237 Objectives: The cellular supply of vitamin B12 (Cbl) via transport vectors (e.g. Transcobalamin-II, TC-II) and cell membrane receptors (e.g. Megalin) is attractive for the delivery of radionuclides into hyperfroliferative tumor cells because of their increased demand on vitamins. Radiolabeled Cbl-derivatives (Co-57, Tc-99m, In-111) have been reported in the literature. The results showed good tumor uptake.
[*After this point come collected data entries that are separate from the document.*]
(** * RealSenseBase (realsense_ros/src/rs_base.cpp): model and properties

    A shallow embedding of the base class of the RealSense ROS 2 node:
    the stream set-up, the calibration cache, the image publishing path and
    the three reconfiguration handlers, followed by the properties of the
    design document that can be stated over them.

    What lives outside rs_base.cpp is kept apart from the translated code:
    - the catalog of rs_base.hpp (the nine stream identities, the lookup
      tables and the defaults) is a record [Catalog] the development is
      parametric in;
    - the camera SDK (what a configuration resolves to) and the node
      options (parameter overrides, intra-process flag) are a record
      [Platform], also a parameter;
    - [rs2::config] is a finite map from stream identity to the requested
      profile, [rs2::pipeline] and [rclcpp::sleep_for] are recorded as the
      sequence of calls made on them, publishers as the sequence of
      messages handed to them. *)

From Stdlib Require Import ZArith Lia Floats.PrimFloat.
From stdpp Require Import gmap strings list fin_maps pretty finite.

Local Open Scope Z_scope.

(** ** Machine integers *)

(** [static_cast<int>] of a 64-bit value, and every implicit narrowing to
    [int]: reduction modulo 2^32 into the signed range. *)
Definition to_int (z : Z) : Z := (z + 2 ^ 31) mod 2 ^ 32 - 2 ^ 31.

(** Conversion of an [int] to the [uint32] fields of a message. *)
Definition to_uint32 (z : Z) : Z := z mod 2 ^ 32.

Definition int_range (z : Z) : Prop := - 2 ^ 31 <= z < 2 ^ 31.

(** ** SDK types *)

Inductive rs2_stream :=
| RS2_STREAM_DEPTH
| RS2_STREAM_COLOR
| RS2_STREAM_INFRARED
| RS2_STREAM_FISHEYE
| RS2_STREAM_GYRO
| RS2_STREAM_ACCEL
| RS2_STREAM_POSE.

#[global] Instance rs2_stream_eq_dec : EqDecision rs2_stream.
Proof. solve_decision. Defined.

#[global] Instance rs2_stream_finite : Finite rs2_stream.
Proof.
  refine {| enum := [RS2_STREAM_DEPTH; RS2_STREAM_COLOR; RS2_STREAM_INFRARED;
                     RS2_STREAM_FISHEYE; RS2_STREAM_GYRO; RS2_STREAM_ACCEL;
                     RS2_STREAM_POSE] |}.
  - by apply (bool_decide_unpack _).
  - by intros []; apply (bool_decide_unpack _).
Defined.

(** [stream_index_pair] is [std::pair<rs2_stream, int>]; the index of a
    stream identity is a small non-negative number. *)
Abbreviation stream_index_pair := (rs2_stream * nat)%type.

Inductive rs2_format :=
| RS2_FORMAT_ANY
| RS2_FORMAT_Z16
| RS2_FORMAT_RGB8
| RS2_FORMAT_Y8
| RS2_FORMAT_MOTION_XYZ32F
| RS2_FORMAT_6DOF.

#[global] Instance rs2_format_eq_dec : EqDecision rs2_format.
Proof. solve_decision. Defined.

(** One entry of an [rs2::config]: the profile requested for a stream. *)
Record stream_request := {
  rq_width : Z;
  rq_height : Z;
  rq_format : rs2_format;
  rq_fps : Z
}.

#[global] Instance stream_request_eq_dec : EqDecision stream_request.
Proof. solve_decision. Defined.

Abbreviation config := (gmap stream_index_pair stream_request).

(** [cfg.enable_stream(type, index)]: any format, any size, any rate. *)
Definition any_request : stream_request :=
  {| rq_width := 0; rq_height := 0; rq_format := RS2_FORMAT_ANY; rq_fps := 0 |}.

Definition enable_stream (s : stream_index_pair) (rq : stream_request)
  (cfg : config) : config := <[s := rq]> cfg.

Definition disable_stream (s : stream_index_pair) (cfg : config) : config :=
  delete s cfg.

Module Intrinsics.
(** [rs2_intrinsics]; [coeffs] is [float coeffs[5]]. *)
Record t := {
  width : Z;
  height : Z;
  ppx : float;
  ppy : float;
  fx : float;
  fy : float;
  coeffs : float * float * float * float * float
}.

Definition coeff (i : t) (n : nat) : float :=
  let '(c0, c1, c2, c3, c4) := coeffs i in
  match n with
  | 0%nat => c0 | 1%nat => c1 | 2%nat => c2 | 3%nat => c3 | _ => c4
  end.
End Intrinsics.

Record video_stream_profile := {
  stream_type : rs2_stream;
  stream_index : nat;
  get_intrinsics : Intrinsics.t
}.

Inductive stream_profile :=
| video_profile (p : video_stream_profile)
| motion_profile (s : stream_index_pair).

Record video_frame := {
  get_profile : stream_index_pair;
  get_width : Z;
  get_height : Z;
  get_data : list Z
}.

(** ** Middleware types *)

Inductive ParameterValue :=
| PARAMETER_NOT_SET
| PARAMETER_BOOL (b : bool)
| PARAMETER_INTEGER (i : Z)
| PARAMETER_DOUBLE (d : float)
| PARAMETER_STRING (s : string)
| PARAMETER_BYTE_ARRAY (l : list Z)
| PARAMETER_BOOL_ARRAY (l : list bool)
| PARAMETER_INTEGER_ARRAY (l : list Z)
| PARAMETER_DOUBLE_ARRAY (l : list float)
| PARAMETER_STRING_ARRAY (l : list string).

Module ParameterType.
Inductive t :=
| PARAMETER_NOT_SET
| PARAMETER_BOOL
| PARAMETER_INTEGER
| PARAMETER_DOUBLE
| PARAMETER_STRING
| PARAMETER_BYTE_ARRAY
| PARAMETER_BOOL_ARRAY
| PARAMETER_INTEGER_ARRAY
| PARAMETER_DOUBLE_ARRAY
| PARAMETER_STRING_ARRAY.

#[global] Instance eq_dec : EqDecision t.
Proof. solve_decision. Defined.
End ParameterType.

Definition get_type (v : ParameterValue) : ParameterType.t :=
  match v with
  | PARAMETER_NOT_SET => ParameterType.PARAMETER_NOT_SET
  | PARAMETER_BOOL _ => ParameterType.PARAMETER_BOOL
  | PARAMETER_INTEGER _ => ParameterType.PARAMETER_INTEGER
  | PARAMETER_DOUBLE _ => ParameterType.PARAMETER_DOUBLE
  | PARAMETER_STRING _ => ParameterType.PARAMETER_STRING
  | PARAMETER_BYTE_ARRAY _ => ParameterType.PARAMETER_BYTE_ARRAY
  | PARAMETER_BOOL_ARRAY _ => ParameterType.PARAMETER_BOOL_ARRAY
  | PARAMETER_INTEGER_ARRAY _ => ParameterType.PARAMETER_INTEGER_ARRAY
  | PARAMETER_DOUBLE_ARRAY _ => ParameterType.PARAMETER_DOUBLE_ARRAY
  | PARAMETER_STRING_ARRAY _ => ParameterType.PARAMETER_STRING_ARRAY
  end.

Record ParameterDescriptor := { read_only : bool }.

Module Header.
Record t := { frame_id : string; stamp : Z }.
Definition empty : t := {| frame_id := ""; stamp := 0 |}.
End Header.

Module Image.
Record t := {
  header : Header.t;
  height : Z;
  width : Z;
  encoding : string;
  data : list Z
}.
End Image.

Module CameraInfo.
(** [sensor_msgs::msg::CameraInfo]: [k], [r] are [std::array<double, 9>],
    [p] is [std::array<double, 12>], [d] is [std::vector<double>]. *)
Record t := {
  header : Header.t;
  height : Z;
  width : Z;
  distortion_model : string;
  d : list float;
  k : list float;
  r : list float;
  p : list float
}.

(** The message as its generated constructor leaves it: numbers zeroed,
    strings and vectors empty. *)
Definition empty : t :=
  {| header := Header.empty; height := 0; width := 0;
     distortion_model := ""; d := [];
     k := replicate 9 0%float; r := replicate 9 0%float;
     p := replicate 12 0%float |}.
End CameraInfo.

(** A publisher is known by the topic and queue depth it was created with. *)
Record Publisher := { topic : string; qos_depth : nat }.

Definition create_publisher (t : string) : Publisher :=
  {| topic := t; qos_depth := 1 |}.

Inductive Message :=
| image_shared (m : Image.t)
| image_unique (m : Image.t)
| camera_info (m : CameraInfo.t).

(** [SetParametersResult]. *)
Record Result := { successful : bool; reason : string }.

(** ** The class *)

Record VideoStreamInfo := { vs_width : Z; vs_height : Z; vs_fps : Z }.

Inductive callback := publishTopicsCallback.

(** Calls on [pipeline_], and the settling delay between them. *)
Inductive call :=
| pipeline_stop
| sleep_for (ms : Z)
| pipeline_start (cfg : config) (cb : callback).

Record RealSenseBase := {
  node_parameters : gmap string (ParameterValue * ParameterDescriptor);
  cfg_ : config;
  calls : list call;
  enable_ : gmap stream_index_pair bool;
  stream_info_ : gmap stream_index_pair VideoStreamInfo;
  camera_info_ : gmap stream_index_pair CameraInfo.t;
  image_pub_ : gmap stream_index_pair Publisher;
  camera_info_pub_ : gmap stream_index_pair Publisher;
  imu_pub_ : gmap stream_index_pair Publisher;
  imu_info_pub_ : gmap stream_index_pair Publisher;
  odom_pub_ : option Publisher;
  published : list (Publisher * Message)
}.

(** The object right after construction. *)
Definition constructed : RealSenseBase :=
  {| node_parameters := ∅; cfg_ := ∅; calls := []; enable_ := ∅;
     stream_info_ := ∅; camera_info_ := ∅; image_pub_ := ∅;
     camera_info_pub_ := ∅; imu_pub_ := ∅; imu_info_pub_ := ∅;
     odom_pub_ := None; published := [] |}.

Definition with_node_parameters f (st : RealSenseBase) : RealSenseBase :=
  {| node_parameters := f (node_parameters st); cfg_ := cfg_ st;
     calls := calls st; enable_ := enable_ st;
     stream_info_ := stream_info_ st; camera_info_ := camera_info_ st;
     image_pub_ := image_pub_ st; camera_info_pub_ := camera_info_pub_ st;
     imu_pub_ := imu_pub_ st; imu_info_pub_ := imu_info_pub_ st;
     odom_pub_ := odom_pub_ st; published := published st |}.

Definition with_cfg f (st : RealSenseBase) : RealSenseBase :=
  {| node_parameters := node_parameters st; cfg_ := f (cfg_ st);
     calls := calls st; enable_ := enable_ st;
     stream_info_ := stream_info_ st; camera_info_ := camera_info_ st;
     image_pub_ := image_pub_ st; camera_info_pub_ := camera_info_pub_ st;
     imu_pub_ := imu_pub_ st; imu_info_pub_ := imu_info_pub_ st;
     odom_pub_ := odom_pub_ st; published := published st |}.

Definition with_calls f (st : RealSenseBase) : RealSenseBase :=
  {| node_parameters := node_parameters st; cfg_ := cfg_ st;
     calls := f (calls st); enable_ := enable_ st;
     stream_info_ := stream_info_ st; camera_info_ := camera_info_ st;
     image_pub_ := image_pub_ st; camera_info_pub_ := camera_info_pub_ st;
     imu_pub_ := imu_pub_ st; imu_info_pub_ := imu_info_pub_ st;
     odom_pub_ := odom_pub_ st; published := published st |}.

Definition with_enable f (st : RealSenseBase) : RealSenseBase :=
  {| node_parameters := node_parameters st; cfg_ := cfg_ st;
     calls := calls st; enable_ := f (enable_ st);
     stream_info_ := stream_info_ st; camera_info_ := camera_info_ st;
     image_pub_ := image_pub_ st; camera_info_pub_ := camera_info_pub_ st;
     imu_pub_ := imu_pub_ st; imu_info_pub_ := imu_info_pub_ st;
     odom_pub_ := odom_pub_ st; published := published st |}.

Definition with_stream_info f (st : RealSenseBase) : RealSenseBase :=
  {| node_parameters := node_parameters st; cfg_ := cfg_ st;
     calls := calls st; enable_ := enable_ st;
     stream_info_ := f (stream_info_ st); camera_info_ := camera_info_ st;
     image_pub_ := image_pub_ st; camera_info_pub_ := camera_info_pub_ st;
     imu_pub_ := imu_pub_ st; imu_info_pub_ := imu_info_pub_ st;
     odom_pub_ := odom_pub_ st; published := published st |}.

Definition with_camera_info f (st : RealSenseBase) : RealSenseBase :=
  {| node_parameters := node_parameters st; cfg_ := cfg_ st;
     calls := calls st; enable_ := enable_ st;
     stream_info_ := stream_info_ st; camera_info_ := f (camera_info_ st);
     image_pub_ := image_pub_ st; camera_info_pub_ := camera_info_pub_ st;
     imu_pub_ := imu_pub_ st; imu_info_pub_ := imu_info_pub_ st;
     odom_pub_ := odom_pub_ st; published := published st |}.

Definition with_image_pub f (st : RealSenseBase) : RealSenseBase :=
  {| node_parameters := node_parameters st; cfg_ := cfg_ st;
     calls := calls st; enable_ := enable_ st;
     stream_info_ := stream_info_ st; camera_info_ := camera_info_ st;
     image_pub_ := f (image_pub_ st); camera_info_pub_ := camera_info_pub_ st;
     imu_pub_ := imu_pub_ st; imu_info_pub_ := imu_info_pub_ st;
     odom_pub_ := odom_pub_ st; published := published st |}.

Definition with_camera_info_pub f (st : RealSenseBase) : RealSenseBase :=
  {| node_parameters := node_parameters st; cfg_ := cfg_ st;
     calls := calls st; enable_ := enable_ st;
     stream_info_ := stream_info_ st; camera_info_ := camera_info_ st;
     image_pub_ := image_pub_ st; camera_info_pub_ := f (camera_info_pub_ st);
     imu_pub_ := imu_pub_ st; imu_info_pub_ := imu_info_pub_ st;
     odom_pub_ := odom_pub_ st; published := published st |}.

Definition with_imu_pub f (st : RealSenseBase) : RealSenseBase :=
  {| node_parameters := node_parameters st; cfg_ := cfg_ st;
     calls := calls st; enable_ := enable_ st;
     stream_info_ := stream_info_ st; camera_info_ := camera_info_ st;
     image_pub_ := image_pub_ st; camera_info_pub_ := camera_info_pub_ st;
     imu_pub_ := f (imu_pub_ st); imu_info_pub_ := imu_info_pub_ st;
     odom_pub_ := odom_pub_ st; published := published st |}.

Definition with_imu_info_pub f (st : RealSenseBase) : RealSenseBase :=
  {| node_parameters := node_parameters st; cfg_ := cfg_ st;
     calls := calls st; enable_ := enable_ st;
     stream_info_ := stream_info_ st; camera_info_ := camera_info_ st;
     image_pub_ := image_pub_ st; camera_info_pub_ := camera_info_pub_ st;
     imu_pub_ := imu_pub_ st; imu_info_pub_ := f (imu_info_pub_ st);
     odom_pub_ := odom_pub_ st; published := published st |}.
However, high and specific accumulation of the radiotracers was observed in normal tissues and organs (kidneys, liver) because of TC-II binding and cellular absorption of the TC-II-Cbl complexes via Megalin and other receptors in these organs. The aim of our work was the development of novel radiolabeled Cbl derivatives featuring a vector-less uptake into cancer cells (abolished TC-II binding) for diagnosis and therapy. Methods: Two, new Cbl derivatives carrying a tridentate metal chelating moiety and different spacers (butyl 1 and hexyl 2) at b-position of the corrin ring were synthesized. The compounds were radiolabeled with 99mTc-tricarbonyl. Biodistribution studies were performed in xenografted mice. SPECT/CT studies were performed with a small animal scanner. Results: Derivatives 1 and 2 accumulated specifically in syngeneic melanoma tumors (1: 9.03 ± 2.78 % ID/g; 2: 7.29 ± 3.89 % ID/g, 24 h p.i.). However, the TC-II binder 2 (determined in vitro), showed high uptake and retention in blood, kidney and liver (tu/bl: 3; tu/ki: 0.5; tu/li: 1.5) as expected. On the other hand, compound 1 with abolished TC-II binding capacity displayed significantly improved ratios (tu/bl: 153; tu/ki: 3; tu/li: 6). SPECT/CT studies confirmed these findings. Melanoma, bladder, pancreas, small cell lung and renal carcinoma showed tumor uptake, whereas colon and prostate carcinoma were negative. Conclusions: By abolishing TC-II binding the undesired uptake of Cbl-derivatives in normal organs and tissues can be essentially suppressed whereas high tumor uptake is retained. This potentially allows a therapeutic indication of radiolabeled Cbl-derivatives. A diagnostic, clinical study with derivative 1 is initiated.